### Data
(** * The convergence engine of the vSphere VM provider

    A shallow embedding of [pkg/vmprovider/providers/vsphere/session_vm_update.go]:
    device reconciliation for network adapters and passthrough devices, the
    config-spec builders, the customization gate, the two reconfigure paths,
    status projection and the top-level [UpdateVirtualMachine].

    Go values are modelled as follows.
    - [string] is [string]; [int32]/[int64] are [Z] (conversions that can
      truncate are written with [wrap32]).
    - a pointer that may be [nil] is an [option]; a slice is a [list] (so the
      [nil] slice and the empty slice coincide, as they do for
      [apiEquality.Semantic.DeepEqual]).
    - a [map[string]string] is a [gmap string string].
    - an interface value with a closed set of dynamic types the code inspects
      is an inductive type with one more constructor for every other type.
    - a function that can panic (failed type assertion, index out of range,
      nil dereference) returns a [result], whose [Panic] constructor stands
      for the runtime panic; [Err] is a returned Go [error].
    - calls to the hypervisor and the other collaborators are answered by a
      record of collaborators and logged, in order, in the trace of the
      computation, next to the status record it writes. *)

From stdpp Require Import gmap strings list fin_maps pretty.
From Stdlib Require Import ZArith Lia.

(** ** Errors and results *)

(** [vimTypes] faults carried by a [task.Error]. *)
Inductive Fault :=
| CustomizationPending
| OtherFault (name : string).

(** The Go [error] values the engine creates, inspects or passes through. *)
#[warnings="-register-all"]
Inductive error :=
| TaskError (fault : Fault)          (* task.Error, as returned by a vSphere task *)
| Errorf (msg : string)              (* fmt.Errorf *)
| Aggregate (errs : list error)      (* k8serrors.NewAggregate of a non-empty list *)
| ExternalError (msg : string).      (* any other error of a collaborator *)

Inductive result (A : Type) :=
| Ok (a : A)
| Err (e : error)
| Panic.
Arguments Ok {A} a.
Arguments Err {A} e.
Arguments Panic {A}.

Global Instance result_ret : MRet result := λ A a, Ok a.
Global Instance result_bind : MBind result := λ A B f m,
  match m with
  | Ok a => f a
  | Err e => Err e
  | Panic => Panic
  end.

Global Instance result_fmap : FMap result := λ A B f m,
  match m with
  | Ok a => Ok (f a)
  | Err e => Err e
  | Panic => Panic
  end.

(** [int32(x)] for an [int] [x]: two's complement wrap-around. *)
Definition wrap32 (x : Z) : Z := ((x + 2 ^ 31) mod 2 ^ 32 - 2 ^ 31)%Z.

(** ** Virtual devices *)

Record VirtualPCIPassthroughAllowedDevice := {
  VendorId : Z;
  DeviceId : Z;
}.

(** [vimTypes.BaseVirtualDeviceBackingInfo]: the dynamic types the two matchers
    switch on, and [OtherBackingInfo] for any other backing type (named by
    its Go type). *)
Inductive BackingInfo :=
| VirtualEthernetCardNetworkBackingInfo (DeviceName : string)
| VirtualEthernetCardDistributedVirtualPortBackingInfo (SwitchUuid PortgroupKey : string)
| VirtualEthernetCardOpaqueNetworkBackingInfo (OpaqueNetworkId : string)
| VirtualPCIPassthroughVmiopBackingInfo (Vgpu : string)
| VirtualPCIPassthroughDynamicBackingInfo
    (AllowedDevice : list VirtualPCIPassthroughAllowedDevice) (CustomLabel : string)
| OtherBackingInfo (goType : string).

(** [reflect.Type] of a backing. *)
Inductive BackingType :=
| TNetworkBackingInfo
| TDistributedVirtualPortBackingInfo
| TOpaqueNetworkBackingInfo
| TVmiopBackingInfo
| TDynamicBackingInfo
| TOther (goType : string).

Record VirtualDevice := {
  Key : Z;
  Backing : option BackingInfo;
}.

Record VirtualEthernetCard := {
  ethVirtualDevice : VirtualDevice;
  AddressType : string;
  MacAddress : string;
  ExternalId : string;
}.

(** [vimTypes.BaseVirtualDevice]: every type that embeds [VirtualEthernetCard]
    (vmxnet3, e1000, ...) is an [EthernetCardDevice]. *)
Inductive BaseVirtualDevice :=
| EthernetCardDevice (card : VirtualEthernetCard)
| PCIPassthroughDevice (dev : VirtualDevice)
| DiskDevice (dev : VirtualDevice)
| OtherDevice (dev : VirtualDevice).

Inductive VirtualDeviceConfigSpecOperation :=
| VirtualDeviceConfigSpecOperationAdd
| VirtualDeviceConfigSpecOperationRemove
| VirtualDeviceConfigSpecOperationEdit.

Record VirtualDeviceConfigSpec := {
  Device : BaseVirtualDevice;
  Operation : VirtualDeviceConfigSpecOperation;
}.

Global Instance Fault_eq_dec : EqDecision Fault.
Proof. solve_decision. Defined.
Global Instance AllowedDevice_eq_dec : EqDecision VirtualPCIPassthroughAllowedDevice.
Proof. solve_decision. Defined.
Global Instance BackingInfo_eq_dec : EqDecision BackingInfo.
Proof. solve_decision. Defined.
Global Instance BackingType_eq_dec : EqDecision BackingType.
Proof. solve_decision. Defined.
Global Instance VirtualDevice_eq_dec : EqDecision VirtualDevice.
Proof. solve_decision. Defined.
Global Instance VirtualEthernetCard_eq_dec : EqDecision VirtualEthernetCard.
Proof. solve_decision. Defined.
Global Instance BaseVirtualDevice_eq_dec : EqDecision BaseVirtualDevice.
Proof. solve_decision. Defined.
Global Instance Operation_eq_dec : EqDecision VirtualDeviceConfigSpecOperation.
Proof. solve_decision. Defined.
Global Instance VirtualDeviceConfigSpec_eq_dec : EqDecision VirtualDeviceConfigSpec.
Proof. solve_decision. Defined.

(** [reflect.TypeOf(backing)]; [None] is the nil type of a nil interface. *)
Definition TypeOf (backing : option BackingInfo) : option BackingType :=
  match backing with
  | None => None
  | Some (VirtualEthernetCardNetworkBackingInfo _) => Some TNetworkBackingInfo
  | Some (VirtualEthernetCardDistributedVirtualPortBackingInfo _ _) =>
      Some TDistributedVirtualPortBackingInfo
  | Some (VirtualEthernetCardOpaqueNetworkBackingInfo _) => Some TOpaqueNetworkBackingInfo
  | Some (VirtualPCIPassthroughVmiopBackingInfo _) => Some TVmiopBackingInfo
  | Some (VirtualPCIPassthroughDynamicBackingInfo _ _) => Some TDynamicBackingInfo
  | Some (OtherBackingInfo t) => Some (TOther t)
  end.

### Goal of the exercise
Your task is to reproduce the entire listing exactly as it appears.

### Solved problem
(** * The convergence engine of the vSphere VM provider

    A shallow embedding of [pkg/vmprovider/providers/vsphere/session_vm_update.go]:
    device reconciliation for network adapters and passthrough devices, the
    config-spec builders, the customization gate, the two reconfigure paths,
    status projection and the top-level [UpdateVirtualMachine].

    Go values are modelled as follows.
    - [string] is [string]; [int32]/[int64] are [Z] (conversions that can
      truncate are written with [wrap32]).
    - a pointer that may be [nil] is an [option]; a slice is a [list] (so the
      [nil] slice and the empty slice coincide, as they do for
      [apiEquality.Semantic.DeepEqual]).
    - a [map[string]string] is a [gmap string string].
    - an interface value with a closed set of dynamic types the code inspects
      is an inductive type with one more constructor for every other type.
    - a function that can panic (failed type assertion, index out of range,
      nil dereference) returns a [result], whose [Panic] constructor stands
      for the runtime panic; [Err] is a returned Go [error].
    - calls to the hypervisor and the other collaborators are answered by a
      record of collaborators and logged, in order, in the trace of the
      computation, next to the status record it writes. *)

From stdpp Require Import gmap strings list fin_maps pretty.
From Stdlib Require Import ZArith Lia.

(** ** Errors and results *)

(** [vimTypes] faults carried by a [task.Error]. *)
Inductive Fault :=
| CustomizationPending
| OtherFault (name : string).

(** The Go [error] values the engine creates, inspects or passes through. *)
#[warnings="-register-all"]
Inductive error :=
| TaskError (fault : Fault)          (* task.Error, as returned by a vSphere task *)
| Errorf (msg : string)              (* fmt.Errorf *)
| Aggregate (errs : list error)      (* k8serrors.NewAggregate of a non-empty list *)
| ExternalError (msg : string).      (* any other error of a collaborator *)

Inductive result (A : Type) :=
| Ok (a : A)
| Err (e : error)
| Panic.
Arguments Ok {A} a.
Arguments Err {A} e.
Arguments Panic {A}.

Global Instance result_ret : MRet result := λ A a, Ok a.
Global Instance result_bind : MBind result := λ A B f m,
  match m with
  | Ok a => f a
  | Err e => Err e
  | Panic => Panic
  end.

Global Instance result_fmap : FMap result := λ A B f m,
  match m with
  | Ok a => Ok (f a)
  | Err e => Err e
  | Panic => Panic
  end.

(** [int32(x)] for an [int] [x]: two's complement wrap-around. *)
Definition wrap32 (x : Z) : Z := ((x + 2 ^ 31) mod 2 ^ 32 - 2 ^ 31)%Z.

(** ** Virtual devices *)

Record VirtualPCIPassthroughAllowedDevice := {
  VendorId : Z;
  DeviceId : Z;
}.

(** [vimTypes.BaseVirtualDeviceBackingInfo]: the dynamic types the two matchers
    switch on, and [OtherBackingInfo] for any other backing type (named by
    its Go type). *)
Inductive BackingInfo :=
| VirtualEthernetCardNetworkBackingInfo (DeviceName : string)
| VirtualEthernetCardDistributedVirtualPortBackingInfo (SwitchUuid PortgroupKey : string)
| VirtualEthernetCardOpaqueNetworkBackingInfo (OpaqueNetworkId : string)
| VirtualPCIPassthroughVmiopBackingInfo (Vgpu : string)
| VirtualPCIPassthroughDynamicBackingInfo
    (AllowedDevice : list VirtualPCIPassthroughAllowedDevice) (CustomLabel : string)
| OtherBackingInfo (goType : string).

(** [reflect.Type] of a backing. *)
Inductive BackingType :=
| TNetworkBackingInfo
| TDistributedVirtualPortBackingInfo
| TOpaqueNetworkBackingInfo
| TVmiopBackingInfo
| TDynamicBackingInfo
| TOther (goType : string).

Record VirtualDevice := {
  Key : Z;
  Backing : option BackingInfo;
}.

Record VirtualEthernetCard := {
  ethVirtualDevice : VirtualDevice;
  AddressType : string;
  MacAddress : string;
  ExternalId : string;
}.

(** [vimTypes.BaseVirtualDevice]: every type that embeds [VirtualEthernetCard]
    (vmxnet3, e1000, ...) is an [EthernetCardDevice]. *)
Inductive BaseVirtualDevice :=
| EthernetCardDevice (card : VirtualEthernetCard)
| PCIPassthroughDevice (dev : VirtualDevice)
| DiskDevice (dev : VirtualDevice)
| OtherDevice (dev : VirtualDevice).

Inductive VirtualDeviceConfigSpecOperation :=
| VirtualDeviceConfigSpecOperationAdd
| VirtualDeviceConfigSpecOperationRemove
| VirtualDeviceConfigSpecOperationEdit.

Record VirtualDeviceConfigSpec := {
  Device : BaseVirtualDevice;
  Operation : VirtualDeviceConfigSpecOperation;
}.

Global Instance Fault_eq_dec : EqDecision Fault.
Proof. solve_decision. Defined.
Global Instance AllowedDevice_eq_dec : EqDecision VirtualPCIPassthroughAllowedDevice.
Proof. solve_decision. Defined.
Global Instance BackingInfo_eq_dec : EqDecision BackingInfo.
Proof. solve_decision. Defined.
Global Instance BackingType_eq_dec : EqDecision BackingType.
Proof. solve_decision. Defined.
Global Instance VirtualDevice_eq_dec : EqDecision VirtualDevice.
Proof. solve_decision. Defined.
Global Instance VirtualEthernetCard_eq_dec : EqDecision VirtualEthernetCard.
Proof. solve_decision. Defined.
Global Instance BaseVirtualDevice_eq_dec : EqDecision BaseVirtualDevice.
Proof. solve_decision. Defined.
Global Instance Operation_eq_dec : EqDecision VirtualDeviceConfigSpecOperation.
Proof. solve_decision. Defined.
Global Instance VirtualDeviceConfigSpec_eq_dec : EqDecision VirtualDeviceConfigSpec.
Proof. solve_decision. Defined.

(** [reflect.TypeOf(backing)]; [None] is the nil type of a nil interface. *)
Definition TypeOf (backing : option BackingInfo) : option BackingType :=
  match backing with
  | None => None
  | Some (VirtualEthernetCardNetworkBackingInfo _) => Some TNetworkBackingInfo
  | Some (VirtualEthernetCardDistributedVirtualPortBackingInfo _ _) =>
      Some TDistributedVirtualPortBackingInfo
  | Some (VirtualEthernetCardOpaqueNetworkBackingInfo _) => Some TOpaqueNetworkBackingInfo
  | Some (VirtualPCIPassthroughVmiopBackingInfo _) => Some TVmiopBackingInfo
  | Some (VirtualPCIPassthroughDynamicBackingInfo _ _) => Some TDynamicBackingInfo
  | Some (OtherBackingInfo t) => Some (TOther t)
  end.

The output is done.